Habían pasado semanas desde aquella noche en la que Rowan lo había apartado con frialdad. Semanas en las que Mirah apenas existía en la casa.
Rowan iba y venía, siempre ocupado, siempre distante. Las pocas veces que se cruzaban en alguna habitación, apenas le dirigía una mirada o una palabra cortante.
Y lo peor, lo que más le desgarraba: no lo había tocado desde entonces.
La abstinencia lo estaba matando. No solo el sexo, sino la cercanía, la intimidad, la atención. La validación que solo los ojos de Rowan podían darle.
Por eso, esa noche, después de días de suplicar con miradas silenciosas y palabras ahogadas, Mirah había preparado una cena. Se había esmerado en cocinar —aunque detestara hacerlo— porque era la única idea que se le había ocurrido para tenerlo cerca otra vez.
Preparó la mesa con velas, música baja, el ambiente tibio y acogedor. Hizo su comida favorita. Esperó ansioso.
Cuando Rowan finalmente cruzó la puerta, su semblante cansado no cambió al ver el espectáculo en el comedor. Mirah sonrió tímidamente, como un niño buscando aprobación.
—Sorpresa... hice tu cena favorita. Quería que cenáramos juntos.
Rowan lo miró en silencio unos segundos. Finalmente, con voz apagada, respondió:
—Ya cené.
Las palabras cayeron pesadas.
Mirah bajó la cabeza, los ojos aguados.
—Pero... pero me esforcé mucho. Para ti. No he salido, no he hecho nada que te moleste, no he hablado con nadie. Solo... solo quería que te sintieras bien.
Las lágrimas cayeron antes de que pudiera evitarlo. Rowan suspiró, largo y agotado.
—Está bien... —cedió, dejando su abrigo en la silla—. Cenemos.
Se sentaron frente a frente. Mirah apenas podía creerlo, aunque el ambiente seguía tenso. Entonces, sin poder más, le habló con voz temblorosa:
—Te lo juro, Rowan... nunca más haré una escena así. Nunca. No quiero perderte. Haré lo que quieras, pero no me dejes.
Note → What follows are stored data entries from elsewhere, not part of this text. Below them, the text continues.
(** ** Histories of the server *)

(** Whether an event is a request. *)
Definition is_incoming (e : event) : bool :=
  match e with
  | Incoming _ => true
  | _ => false
  end.

(** The lines the handler's first statement writes to the console over a
    history that starts with the clock at [t]. *)
Fixpoint request_log (t : string) (evs : list event) : list string :=
  match evs with
  | [] => []
  | Incoming req :: evs' =>
      (t +:+ " - " +:+ method req +:+ " " +:+ url req) :: request_log t evs'
  | ClockSet t' :: evs' => request_log t' evs'
  | _ :: evs' => request_log t evs'
  end.

(** ** The port: africa-server.js and the start scripts *)

(** The environment of a process: [process.env] in Node, the exported
    variables in the shell. *)
Abbreviation Env := (gmap string string).

(** The value of [process.env.PORT || 3001]: a string of the environment or
    the number. *)
Inductive port_value : Type :=
  | PortText (s : string)
  | PortNumber (n : Z).

(** [process.env[name] || d]: [undefined] and the empty string are falsy. *)
Definition env_or (env : Env) (name : string) (d : Z) : port_value :=
  match env !! name with
  | Some s => if s === "" then PortNumber d else PortText s
  | None => PortNumber d
  end.

Definition PORT (env : Env) : port_value := env_or env "PORT" 3001.

(** The text of a port value inside a template literal. *)
Definition port_text (p : port_value) : string :=
  match p with
  | PortText s => s
  | PortNumber n => pretty n
  end.

(** The callback given to [server.listen]: what it writes to the console. *)
Definition listening (env : Env) : M unit :=
  console_log ("Africa monitoring server running on port " +:+ port_text (PORT env));;
  console_log ("Open http://localhost:" +:+ port_text (PORT env)).

(** The shell's [${name:-d}]: the default when the variable is unset or
    empty. *)
Definition sh_default (env : Env) (name d : string) : string :=
  match env !! name with
  | Some s => if s === "" then d else s
  | None => d
  end.

(** The line with which the start script that runs the server first
    announces it. *)
Definition announce_server_first (env : Env) : string :=
  "Starting web server on port " +:+ sh_default env "PORT" "8080" +:+ "...".

(** The line with which the start script that generates the data first
    announces the server. *)
Definition announce_data_first (env : Env) : string :=
  "Starting web server on port " +:+ sh_default env "PORT" "3001" +:+ "...".
(** The normalized definition, field by field. *)
Lemma fillDefaults_fields (r : Function -> string) (fn : Function) :
  fillDefaults r fn =
  {| Architectures := defaultArchitectures (Architectures fn);
     Code := Code fn;
     DeadLetterConfig := DeadLetterConfig fn;
     Description := Some (default "" (Description fn));
     Environment := Environment fn;
     EphemeralStorage :=
       Some (default {| types.Size := Some 512%Z |} (EphemeralStorage fn));
     FileSystemConfigs := FileSystemConfigs fn;
     FunctionName := FunctionName fn;
     Handler := Handler fn;
     ImageConfig := ImageConfig fn;
     KMSKeyArn := KMSKeyArn fn;
     Layers := Some (default [] (Layers fn));
     LoggingConfig := Some (defaultLoggingConfig r fn);
     MemorySize := Some (default 128%Z (MemorySize fn));
     PackageType := PackageType fn;
     Role := Role fn;
     Runtime := Runtime fn;
     SnapStart :=
       Some (default {| types.ApplyOn := types.SnapStartApplyOnNone |} (SnapStart fn));
     Tags_ := Tags_ fn;
     Timeout := Some (default 3%Z (Timeout fn));
     TracingConfig :=
       Some (default {| types.Mode := types.TracingModePassThrough |} (TracingConfig fn));
     VpcConfig := VpcConfig fn |}.
Proof.
  rewrite fillDefaults_phases, fillLeading_eq, fillTrailing_eq.
  rewrite fillLoggingConfig_set by apply withLeadingDefaults_idem.
  rewrite defaultLoggingConfig_leading.
  destruct fn as [ar co dl de en ep fs na ha ic km la lo me pt ro ru sn ta ti tr vp].
  reflexivity.
Qed.

Lemma defaultArchitectures_idem (ar : slice string) :
  defaultArchitectures (defaultArchitectures ar) = defaultArchitectures ar.
Proof. destruct ar as [[|a ar]|]; reflexivity. Qed.

Lemma fillDefaults_idem (r : Function -> string) (fn : Function) :
  fillDefaults r (fillDefaults r fn) = fillDefaults r fn.
Proof.
  rewrite (fillDefaults_fields r (fillDefaults r fn)).
  rewrite !(fillDefaults_fields r fn).
  destruct fn as [ar co dl de en ep fs na ha ic km la lo me pt ro ru sn ta ti tr vp].
  cbn -[defaultLoggingConfig defaultArchitectures].
  rewrite defaultArchitectures_idem.
  f_equal. f_equal.
  unfold defaultLoggingConfig at 1.
  cbn -[defaultLoggingConfig defaultArchitectures withLeadingDefaults].
  unfold defaultLoggingConfig.
  cbn -[withLeadingDefaults].
  destruct lo as [[app fmt grp sys]|]; [|reflexivity].
  unfold types.LogFormatText, types.LogFormatJson, types.ApplicationLogLevelInfo,
    types.SystemLogLevelInfo.
  cbn -[withLeadingDefaults String.eqb].
  destruct (String.eqb fmt "") eqn:Hf;
    destruct (String.eqb app "") eqn:Ha; destruct (String.eqb sys "") eqn:Hs;
    destruct (String.eqb fmt "JSON") eqn:Hj;
    cbn -[withLeadingDefaults]; rewrite ?Hf, ?Ha, ?Hs, ?Hj;
    cbn -[withLeadingDefaults]; rewrite ?Hf, ?Ha, ?Hs, ?Hj; reflexivity.
Qed.

(** C2. Normalization is idempotent: filling the defaults of a definition
    whose defaults are already filled changes nothing, for every definition
    and for the nil pointer. *)
Theorem fillDefaultValues_idempotent (r : Function -> string) (fn : option Function) :
  fillDefaultValues r (fillDefaultValues r fn) = fillDefaultValues r fn.
Proof.
  destruct fn as [fn|]; [|reflexivity].
  cbn. f_equal. apply fillDefaults_idem.
Qed.
Lemma crispr_header_tuple_Done s rest raw_order raw_start raw_end :
  crispr_header_tuple s = Done rest (raw_order, raw_start, raw_end) ->
  exists ws, s = ("CRISPR " ++ raw_order ++ ws ++ "Range: " ++ raw_start ++ " - "
                  ++ raw_end ++ rest)%string.
Proof.
  unfold crispr_header_tuple. intros H. inv_binds. decompose_prims.
  eexists. simpl. reflexivity.
Qed.

Lemma many1_cons {A} (f : Parser A) i r l :
  strictly_shrinks f -> many1 f i = Done r l -> exists o l', l = o :: l'.
Proof.
  intros Hf H. unfold many1 in H.
  destruct (f i) as [i1 o| |] eqn:E; try discriminate.
  destruct (run_many_result f [o] i1 Hf) as [R | [l' [r' [R _]]]];
    rewrite R in H; inversion H; subst. simpl. eauto.
Qed.

Lemma skip_empty_line_Done s r v :
  skip_empty_line s = Done r v -> s = String LF r \/ s = String CR (String LF r).
Proof.
  unfold skip_empty_line. intros H. inv_binds. unfold line_ending in *.
  destruct s as [|c s1]; [discriminate|].
  destruct (Ascii.eqb c LF) eqn:E1.
  - apply Ascii.eqb_eq in E1; subst. inv_binds. auto.
  - destruct (Ascii.eqb c CR) eqn:E2; [|discriminate].
    apply Ascii.eqb_eq in E2; subst.
    destruct s1 as [|d s2]; [discriminate|].
    destruct (Ascii.eqb d LF) eqn:E3; [|discriminate].
    apply Ascii.eqb_eq in E3; subst. inv_binds. auto.
Qed.

Lemma parse_repeat_with_spacer_kind i r v :
  parse_repeat_with_spacer i = Done r v -> exists x, v = WithSpacer x.
Proof.
  unfold parse_repeat_with_spacer.
  destruct (repeat_with_spacer_tuple i) as [rem [[raw_start repeat] spacer]| |];
    intros H; try discriminate.
  apply panic_or_Done in H; destruct H as [_ H]. inv_opts. eauto.
Qed.

(** ** Claims *)

(** C9: [parse] of the empty input succeeds with no contigs. *)
Theorem parse_empty_input : parse EmptyString = ParseOk [].
Proof. reflexivity. Qed.

(** C6: the single-contig report [Sequence 'X' (100 bp)] with the array
    [CRISPR 1 Range: 10 - 50], a two-sequence row at position 10 (repeat 29,
    spacer 10 bytes) and a terminal row at position 49 (repeat 1 byte)
    parses to one contig [X] of 100 bp with one array of order 0, start 9,
    end 50, whose two entries carry the offsets derived from the rows. *)
Theorem parse_single_contig_doc : parse single_contig_doc = ParseOk single_contig_expected.
Proof. vm_compute. reflexivity. Qed.

(** C1 (counterexample): an accession line missing its closing quote, and
    trailing text after a complete contig, both give [Ok]: the first with no
    contigs, the second with the contig before the residue. *)
Lemma parse_malformed_is_ok :
  parse "Sequence 'X (100 bp)"%string = ParseOk [] /\
  parse (single_contig_doc ++ "junk")%string = ParseOk single_contig_expected.
Proof. split; vm_compute; reflexivity. Qed.

(** C1 (amended): [parse] never returns its error result.  When it
    returns [Ok cs], the contigs [cs] were matched one after the other from
    the start of the input and no contig matches at the text that follows
    them, which is dropped. *)
Theorem parse_ok_up_to_first_mismatch :
  forall s,
  parse s <> ParseErr /\
  (forall cs, parse s = ParseOk cs ->
   exists r, chain parse_contig_arrays s cs r /\ parse_contig_arrays r = Error).
Proof.
  intros s. unfold parse, many0.
  destruct (run_many_result parse_contig_arrays [] s parse_contig_arrays_strict)
    as [E | [l [r [E [C F]]]]]; rewrite E; split; try discriminate.
  intros cs H. injection H as <-. exists r. simpl. auto.
Qed.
Rowan masticaba en silencio, la mirada fija en su plato.
—Eso es obvio, Mirah. Porque si vuelves a hacer el ridículo, todo se acabará.
Alzó la mirada, firme, cortante, como si cada palabra fuera un dictamen.
—Solo una vez más, Mirah. Solo una. Haz una escena más y será la última que compartamos. Te lo prometo.
El miedo lo empapó de nuevo.
—Lo prometo. No lo haré, no más... —susurró con la voz rota.
Rowan lo sostuvo la mirada por unos segundos más, como si buscara una mentira en sus ojos. Y luego, más relajado, dijo:
—Entonces bésame.
Mirah no necesitó más. Cruzó la mesa, lo besó con urgencia, con necesidad. Y cuando Rowan no se apartó, cuando correspondió, aunque con frialdad contenida, supo que aún había esperanza.
Tirando de su ropa, lo guió hacia la habitación.
Allí, entre besos desesperados, se desnudaron con torpeza, como si el tiempo de separación hubiese vuelto a encender cada ansia que lo consumía.
Y finalmente, cuando al fin lo tuvo de nuevo entre sus brazos, Mirah pensó que haría lo que fuera con tal de no perderlo otra vez. Incluso aunque su cuerpo fuese lo único que Rowan aún quería de él.